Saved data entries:
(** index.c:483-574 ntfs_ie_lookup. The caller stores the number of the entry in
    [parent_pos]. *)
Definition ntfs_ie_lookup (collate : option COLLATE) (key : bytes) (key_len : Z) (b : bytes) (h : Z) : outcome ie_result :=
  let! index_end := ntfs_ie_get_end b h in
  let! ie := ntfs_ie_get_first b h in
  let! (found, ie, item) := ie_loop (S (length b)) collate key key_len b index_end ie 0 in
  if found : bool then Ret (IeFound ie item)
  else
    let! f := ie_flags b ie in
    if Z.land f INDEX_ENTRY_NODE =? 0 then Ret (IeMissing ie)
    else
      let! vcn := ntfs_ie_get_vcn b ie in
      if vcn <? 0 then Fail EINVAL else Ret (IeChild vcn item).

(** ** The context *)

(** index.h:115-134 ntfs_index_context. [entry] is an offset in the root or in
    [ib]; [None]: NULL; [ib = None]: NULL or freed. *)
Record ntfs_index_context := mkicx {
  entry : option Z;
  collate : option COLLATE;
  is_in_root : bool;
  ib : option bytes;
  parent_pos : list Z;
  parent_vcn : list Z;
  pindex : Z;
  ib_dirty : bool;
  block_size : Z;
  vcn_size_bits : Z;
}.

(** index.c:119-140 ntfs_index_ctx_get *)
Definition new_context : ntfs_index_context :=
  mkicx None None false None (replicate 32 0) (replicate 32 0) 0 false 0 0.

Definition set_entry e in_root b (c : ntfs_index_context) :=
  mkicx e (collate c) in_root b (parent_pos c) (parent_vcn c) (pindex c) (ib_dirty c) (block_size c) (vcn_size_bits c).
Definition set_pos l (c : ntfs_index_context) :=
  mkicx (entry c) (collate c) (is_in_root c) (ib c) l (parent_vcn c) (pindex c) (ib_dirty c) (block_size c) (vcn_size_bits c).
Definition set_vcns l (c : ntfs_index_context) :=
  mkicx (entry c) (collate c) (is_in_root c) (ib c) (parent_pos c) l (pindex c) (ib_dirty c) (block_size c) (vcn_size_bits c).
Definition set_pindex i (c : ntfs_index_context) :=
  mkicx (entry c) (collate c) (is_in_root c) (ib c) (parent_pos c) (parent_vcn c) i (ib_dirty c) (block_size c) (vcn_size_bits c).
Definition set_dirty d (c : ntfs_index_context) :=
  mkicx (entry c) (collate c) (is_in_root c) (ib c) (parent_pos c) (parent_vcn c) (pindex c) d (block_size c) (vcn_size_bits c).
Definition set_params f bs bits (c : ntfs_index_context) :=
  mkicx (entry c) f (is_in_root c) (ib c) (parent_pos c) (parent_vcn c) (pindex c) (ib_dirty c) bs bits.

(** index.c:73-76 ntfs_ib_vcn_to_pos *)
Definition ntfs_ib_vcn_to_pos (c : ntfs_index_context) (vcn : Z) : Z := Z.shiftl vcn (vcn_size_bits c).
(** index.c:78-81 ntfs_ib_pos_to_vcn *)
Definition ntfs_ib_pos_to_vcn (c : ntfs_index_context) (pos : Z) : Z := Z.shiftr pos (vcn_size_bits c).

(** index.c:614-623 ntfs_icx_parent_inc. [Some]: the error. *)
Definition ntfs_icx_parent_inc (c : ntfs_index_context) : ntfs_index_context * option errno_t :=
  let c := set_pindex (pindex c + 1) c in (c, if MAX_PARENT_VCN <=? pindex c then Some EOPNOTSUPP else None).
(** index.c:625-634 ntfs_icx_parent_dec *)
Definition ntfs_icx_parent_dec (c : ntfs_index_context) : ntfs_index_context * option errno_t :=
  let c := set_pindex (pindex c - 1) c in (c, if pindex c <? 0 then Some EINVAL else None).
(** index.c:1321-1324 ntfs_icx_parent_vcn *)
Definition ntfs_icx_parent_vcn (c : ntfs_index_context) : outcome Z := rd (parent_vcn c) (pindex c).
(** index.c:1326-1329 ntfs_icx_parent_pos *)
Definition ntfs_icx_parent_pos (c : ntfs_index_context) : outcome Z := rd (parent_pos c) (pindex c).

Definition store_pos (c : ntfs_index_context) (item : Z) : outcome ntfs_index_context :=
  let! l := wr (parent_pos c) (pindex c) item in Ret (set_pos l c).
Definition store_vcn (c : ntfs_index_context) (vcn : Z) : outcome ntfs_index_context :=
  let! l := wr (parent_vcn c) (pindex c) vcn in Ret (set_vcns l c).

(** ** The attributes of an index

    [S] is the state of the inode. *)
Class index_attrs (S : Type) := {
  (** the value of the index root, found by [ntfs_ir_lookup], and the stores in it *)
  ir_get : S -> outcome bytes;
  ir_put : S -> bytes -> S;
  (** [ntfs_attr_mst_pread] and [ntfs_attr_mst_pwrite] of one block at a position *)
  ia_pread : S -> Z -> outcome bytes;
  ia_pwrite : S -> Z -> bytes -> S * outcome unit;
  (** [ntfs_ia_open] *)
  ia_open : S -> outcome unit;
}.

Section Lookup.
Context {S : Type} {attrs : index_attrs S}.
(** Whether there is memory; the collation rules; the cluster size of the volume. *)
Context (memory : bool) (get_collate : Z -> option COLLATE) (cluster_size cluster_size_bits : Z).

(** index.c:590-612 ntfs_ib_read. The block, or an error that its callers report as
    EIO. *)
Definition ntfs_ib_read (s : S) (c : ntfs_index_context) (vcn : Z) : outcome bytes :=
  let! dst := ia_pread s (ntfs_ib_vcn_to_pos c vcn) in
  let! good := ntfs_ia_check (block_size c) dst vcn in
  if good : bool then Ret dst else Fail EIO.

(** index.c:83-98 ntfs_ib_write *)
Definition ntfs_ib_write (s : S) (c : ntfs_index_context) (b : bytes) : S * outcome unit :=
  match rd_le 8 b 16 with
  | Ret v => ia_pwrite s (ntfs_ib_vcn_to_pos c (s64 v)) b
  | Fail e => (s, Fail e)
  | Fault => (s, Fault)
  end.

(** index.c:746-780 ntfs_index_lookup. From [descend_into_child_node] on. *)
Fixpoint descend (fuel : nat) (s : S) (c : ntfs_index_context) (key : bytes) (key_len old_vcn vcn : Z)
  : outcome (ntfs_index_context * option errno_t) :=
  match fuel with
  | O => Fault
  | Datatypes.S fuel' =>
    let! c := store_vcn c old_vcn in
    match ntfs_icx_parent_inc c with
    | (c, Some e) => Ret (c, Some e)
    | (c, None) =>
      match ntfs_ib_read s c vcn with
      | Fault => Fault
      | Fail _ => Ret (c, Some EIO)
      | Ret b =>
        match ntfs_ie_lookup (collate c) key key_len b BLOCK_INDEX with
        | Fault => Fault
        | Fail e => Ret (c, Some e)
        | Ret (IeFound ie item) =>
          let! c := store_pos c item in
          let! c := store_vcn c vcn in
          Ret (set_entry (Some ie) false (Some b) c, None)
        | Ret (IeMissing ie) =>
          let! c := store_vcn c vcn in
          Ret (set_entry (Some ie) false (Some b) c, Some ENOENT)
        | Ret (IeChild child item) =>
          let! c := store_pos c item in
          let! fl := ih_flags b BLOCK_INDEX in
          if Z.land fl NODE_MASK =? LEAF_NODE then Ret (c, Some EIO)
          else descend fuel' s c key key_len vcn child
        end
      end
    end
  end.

# PROBLEM TO SOLVE:
Show every line above in which the word "then" appears.

# SOLUTION TO THE EXERCISE:
  if found : bool then Ret (IeFound ie item)
    if Z.land f INDEX_ENTRY_NODE =? 0 then Ret (IeMissing ie)
      if vcn <? 0 then Fail EINVAL else Ret (IeChild vcn item).
  let c := set_pindex (pindex c + 1) c in (c, if MAX_PARENT_VCN <=? pindex c then Some EOPNOTSUPP else None).
  let c := set_pindex (pindex c - 1) c in (c, if pindex c <? 0 then Some EINVAL else None).
  if good : bool then Ret dst else Fail EIO.
          if Z.land fl NODE_MASK =? LEAF_NODE then Ret (c, Some EIO)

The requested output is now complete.